● Exercise objective: Only the line containing "Definition log_record : Type" and the lines after it, up to the end of the listing, should be written out, each exactly as given.

● Data:
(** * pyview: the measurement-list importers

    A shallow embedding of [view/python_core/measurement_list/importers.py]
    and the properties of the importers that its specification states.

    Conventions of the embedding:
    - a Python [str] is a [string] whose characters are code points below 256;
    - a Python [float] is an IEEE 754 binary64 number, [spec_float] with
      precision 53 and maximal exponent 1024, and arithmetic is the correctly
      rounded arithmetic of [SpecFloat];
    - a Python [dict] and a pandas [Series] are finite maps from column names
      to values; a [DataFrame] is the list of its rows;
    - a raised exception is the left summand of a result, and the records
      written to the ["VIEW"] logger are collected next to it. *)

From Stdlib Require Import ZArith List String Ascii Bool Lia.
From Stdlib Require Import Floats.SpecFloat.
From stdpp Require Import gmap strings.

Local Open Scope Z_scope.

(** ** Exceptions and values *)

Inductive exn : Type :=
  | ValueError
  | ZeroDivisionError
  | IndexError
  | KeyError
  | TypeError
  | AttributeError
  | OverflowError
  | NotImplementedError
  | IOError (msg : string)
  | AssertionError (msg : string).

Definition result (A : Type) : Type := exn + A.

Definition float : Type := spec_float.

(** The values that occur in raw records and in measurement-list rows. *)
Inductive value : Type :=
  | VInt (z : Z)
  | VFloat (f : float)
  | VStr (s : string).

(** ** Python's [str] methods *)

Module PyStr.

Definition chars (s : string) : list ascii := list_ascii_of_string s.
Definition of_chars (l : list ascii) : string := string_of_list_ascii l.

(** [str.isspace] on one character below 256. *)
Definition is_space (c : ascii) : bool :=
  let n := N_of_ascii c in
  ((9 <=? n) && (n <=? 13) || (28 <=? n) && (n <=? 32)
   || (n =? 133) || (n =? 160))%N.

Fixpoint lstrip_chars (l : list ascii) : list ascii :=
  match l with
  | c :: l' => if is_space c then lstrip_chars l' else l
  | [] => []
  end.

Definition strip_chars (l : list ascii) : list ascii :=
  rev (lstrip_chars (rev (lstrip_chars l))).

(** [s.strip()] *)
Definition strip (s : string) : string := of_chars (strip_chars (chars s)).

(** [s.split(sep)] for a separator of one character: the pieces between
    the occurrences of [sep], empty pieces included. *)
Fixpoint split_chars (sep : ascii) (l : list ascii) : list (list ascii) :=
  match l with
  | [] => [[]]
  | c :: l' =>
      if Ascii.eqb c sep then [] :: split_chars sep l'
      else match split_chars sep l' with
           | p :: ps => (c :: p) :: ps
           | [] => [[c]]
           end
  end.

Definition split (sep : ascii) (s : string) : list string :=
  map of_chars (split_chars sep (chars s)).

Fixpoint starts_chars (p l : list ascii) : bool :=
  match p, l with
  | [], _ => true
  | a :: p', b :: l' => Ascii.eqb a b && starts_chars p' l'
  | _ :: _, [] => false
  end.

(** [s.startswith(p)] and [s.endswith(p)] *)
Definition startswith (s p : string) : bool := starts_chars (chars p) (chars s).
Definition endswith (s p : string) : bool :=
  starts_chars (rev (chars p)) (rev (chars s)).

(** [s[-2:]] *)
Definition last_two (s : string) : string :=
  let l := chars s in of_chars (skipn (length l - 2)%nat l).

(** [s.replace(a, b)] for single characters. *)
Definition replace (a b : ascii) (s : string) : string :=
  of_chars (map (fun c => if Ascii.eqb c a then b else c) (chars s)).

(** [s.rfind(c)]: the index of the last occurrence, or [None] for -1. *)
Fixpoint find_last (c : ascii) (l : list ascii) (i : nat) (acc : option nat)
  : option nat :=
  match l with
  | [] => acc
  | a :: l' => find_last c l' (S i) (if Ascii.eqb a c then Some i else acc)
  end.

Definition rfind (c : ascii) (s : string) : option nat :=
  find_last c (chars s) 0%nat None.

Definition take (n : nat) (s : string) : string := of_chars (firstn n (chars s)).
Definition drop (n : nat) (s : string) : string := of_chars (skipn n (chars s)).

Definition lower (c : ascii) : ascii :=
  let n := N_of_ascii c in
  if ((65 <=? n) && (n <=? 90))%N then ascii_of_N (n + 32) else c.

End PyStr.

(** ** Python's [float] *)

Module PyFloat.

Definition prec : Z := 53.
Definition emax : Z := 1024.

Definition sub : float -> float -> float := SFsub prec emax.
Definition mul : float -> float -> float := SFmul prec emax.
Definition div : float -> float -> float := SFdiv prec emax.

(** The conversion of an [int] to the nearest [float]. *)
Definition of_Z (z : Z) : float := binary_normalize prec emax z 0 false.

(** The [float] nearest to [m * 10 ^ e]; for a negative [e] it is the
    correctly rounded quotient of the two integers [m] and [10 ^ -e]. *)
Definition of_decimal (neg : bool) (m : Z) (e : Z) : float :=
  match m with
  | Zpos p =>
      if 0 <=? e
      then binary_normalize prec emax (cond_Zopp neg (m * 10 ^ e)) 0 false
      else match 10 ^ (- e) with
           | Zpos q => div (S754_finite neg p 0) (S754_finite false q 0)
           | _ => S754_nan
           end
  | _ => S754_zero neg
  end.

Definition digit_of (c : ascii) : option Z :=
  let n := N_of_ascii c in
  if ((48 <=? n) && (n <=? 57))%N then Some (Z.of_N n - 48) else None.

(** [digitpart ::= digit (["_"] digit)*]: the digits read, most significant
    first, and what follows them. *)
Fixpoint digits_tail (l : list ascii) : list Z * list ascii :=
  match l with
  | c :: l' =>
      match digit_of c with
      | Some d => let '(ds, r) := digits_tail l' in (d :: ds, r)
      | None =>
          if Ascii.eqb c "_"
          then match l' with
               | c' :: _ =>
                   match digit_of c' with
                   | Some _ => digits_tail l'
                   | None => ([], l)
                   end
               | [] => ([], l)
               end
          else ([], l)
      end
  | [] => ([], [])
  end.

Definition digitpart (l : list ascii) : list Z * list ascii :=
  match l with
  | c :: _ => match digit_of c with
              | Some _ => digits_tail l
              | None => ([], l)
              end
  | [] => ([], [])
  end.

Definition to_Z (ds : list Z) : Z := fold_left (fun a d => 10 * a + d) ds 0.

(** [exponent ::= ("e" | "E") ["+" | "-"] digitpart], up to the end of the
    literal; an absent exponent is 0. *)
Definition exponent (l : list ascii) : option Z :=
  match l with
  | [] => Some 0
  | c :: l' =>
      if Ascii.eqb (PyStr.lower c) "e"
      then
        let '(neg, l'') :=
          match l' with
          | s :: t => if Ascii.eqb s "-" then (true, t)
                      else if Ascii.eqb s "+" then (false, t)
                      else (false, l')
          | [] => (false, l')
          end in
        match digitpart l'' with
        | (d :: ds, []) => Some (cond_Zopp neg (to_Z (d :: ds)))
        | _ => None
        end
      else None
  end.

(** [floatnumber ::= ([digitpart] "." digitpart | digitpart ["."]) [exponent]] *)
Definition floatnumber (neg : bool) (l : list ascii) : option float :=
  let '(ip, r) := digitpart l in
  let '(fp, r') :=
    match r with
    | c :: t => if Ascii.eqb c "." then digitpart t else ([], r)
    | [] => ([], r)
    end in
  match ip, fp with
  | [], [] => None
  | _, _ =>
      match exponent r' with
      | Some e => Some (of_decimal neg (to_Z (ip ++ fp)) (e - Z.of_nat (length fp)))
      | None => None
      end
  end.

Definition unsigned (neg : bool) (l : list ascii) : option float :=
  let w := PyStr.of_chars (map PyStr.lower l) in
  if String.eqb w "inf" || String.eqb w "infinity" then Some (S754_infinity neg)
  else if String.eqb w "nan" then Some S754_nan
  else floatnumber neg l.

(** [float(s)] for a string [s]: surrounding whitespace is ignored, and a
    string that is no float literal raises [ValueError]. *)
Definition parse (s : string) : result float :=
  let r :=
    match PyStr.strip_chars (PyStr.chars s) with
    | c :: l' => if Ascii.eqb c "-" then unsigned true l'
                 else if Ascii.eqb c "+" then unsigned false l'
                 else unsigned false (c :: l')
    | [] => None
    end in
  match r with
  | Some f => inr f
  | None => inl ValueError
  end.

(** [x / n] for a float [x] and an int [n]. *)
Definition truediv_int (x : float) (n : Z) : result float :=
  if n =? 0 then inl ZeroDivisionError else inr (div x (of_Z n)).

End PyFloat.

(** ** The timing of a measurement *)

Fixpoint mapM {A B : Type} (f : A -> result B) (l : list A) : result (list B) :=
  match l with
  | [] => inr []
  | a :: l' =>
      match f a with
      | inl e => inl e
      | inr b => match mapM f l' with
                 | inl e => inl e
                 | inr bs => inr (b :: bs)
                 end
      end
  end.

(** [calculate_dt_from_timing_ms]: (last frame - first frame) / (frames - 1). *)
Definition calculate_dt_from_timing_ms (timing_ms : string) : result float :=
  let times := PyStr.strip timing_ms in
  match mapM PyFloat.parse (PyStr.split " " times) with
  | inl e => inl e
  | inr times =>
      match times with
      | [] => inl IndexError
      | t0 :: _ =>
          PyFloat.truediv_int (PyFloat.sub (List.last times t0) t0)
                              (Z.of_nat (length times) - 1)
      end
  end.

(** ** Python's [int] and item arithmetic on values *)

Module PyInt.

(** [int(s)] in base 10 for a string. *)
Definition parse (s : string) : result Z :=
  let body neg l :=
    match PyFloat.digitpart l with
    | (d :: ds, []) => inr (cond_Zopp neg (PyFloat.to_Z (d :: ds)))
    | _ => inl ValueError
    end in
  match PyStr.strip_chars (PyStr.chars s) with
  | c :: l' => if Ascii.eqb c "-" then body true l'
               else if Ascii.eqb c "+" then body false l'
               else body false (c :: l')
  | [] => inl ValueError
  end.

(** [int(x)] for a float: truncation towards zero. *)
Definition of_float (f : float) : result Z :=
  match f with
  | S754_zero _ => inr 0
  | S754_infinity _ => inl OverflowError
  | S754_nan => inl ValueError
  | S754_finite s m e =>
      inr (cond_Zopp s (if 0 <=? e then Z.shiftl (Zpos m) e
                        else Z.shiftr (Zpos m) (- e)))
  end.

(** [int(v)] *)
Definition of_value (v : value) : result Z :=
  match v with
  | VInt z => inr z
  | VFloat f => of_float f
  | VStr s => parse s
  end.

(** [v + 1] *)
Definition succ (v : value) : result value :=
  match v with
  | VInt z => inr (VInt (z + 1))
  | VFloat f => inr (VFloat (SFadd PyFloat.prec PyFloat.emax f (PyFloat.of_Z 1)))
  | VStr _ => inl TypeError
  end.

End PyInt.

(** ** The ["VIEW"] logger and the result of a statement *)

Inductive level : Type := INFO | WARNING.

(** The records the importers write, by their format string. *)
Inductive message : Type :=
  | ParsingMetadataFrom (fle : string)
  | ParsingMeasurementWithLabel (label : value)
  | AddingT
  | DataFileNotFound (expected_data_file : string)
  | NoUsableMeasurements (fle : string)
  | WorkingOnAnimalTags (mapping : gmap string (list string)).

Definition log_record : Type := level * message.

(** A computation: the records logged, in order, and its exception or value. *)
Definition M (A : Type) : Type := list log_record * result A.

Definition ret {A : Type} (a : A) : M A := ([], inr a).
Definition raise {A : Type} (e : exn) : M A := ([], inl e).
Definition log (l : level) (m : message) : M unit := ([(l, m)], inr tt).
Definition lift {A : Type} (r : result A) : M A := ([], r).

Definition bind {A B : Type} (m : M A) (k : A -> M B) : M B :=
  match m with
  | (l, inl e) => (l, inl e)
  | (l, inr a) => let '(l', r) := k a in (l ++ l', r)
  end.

● Written reply:
Definition log_record : Type := level * message.

(** A computation: the records logged, in order, and its exception or value. *)
Definition M (A : Type) : Type := list log_record * result A.

Definition ret {A : Type} (a : A) : M A := ([], inr a).
Definition raise {A : Type} (e : exn) : M A := ([], inl e).
Definition log (l : level) (m : message) : M unit := ([(l, m)], inr tt).
Definition lift {A : Type} (r : result A) : M A := ([], r).

Definition bind {A B : Type} (m : M A) (k : A -> M B) : M B :=
  match m with
  | (l, inl e) => (l, inl e)
  | (l, inr a) => let '(l', r) := k a in (l ++ l', r)
  end.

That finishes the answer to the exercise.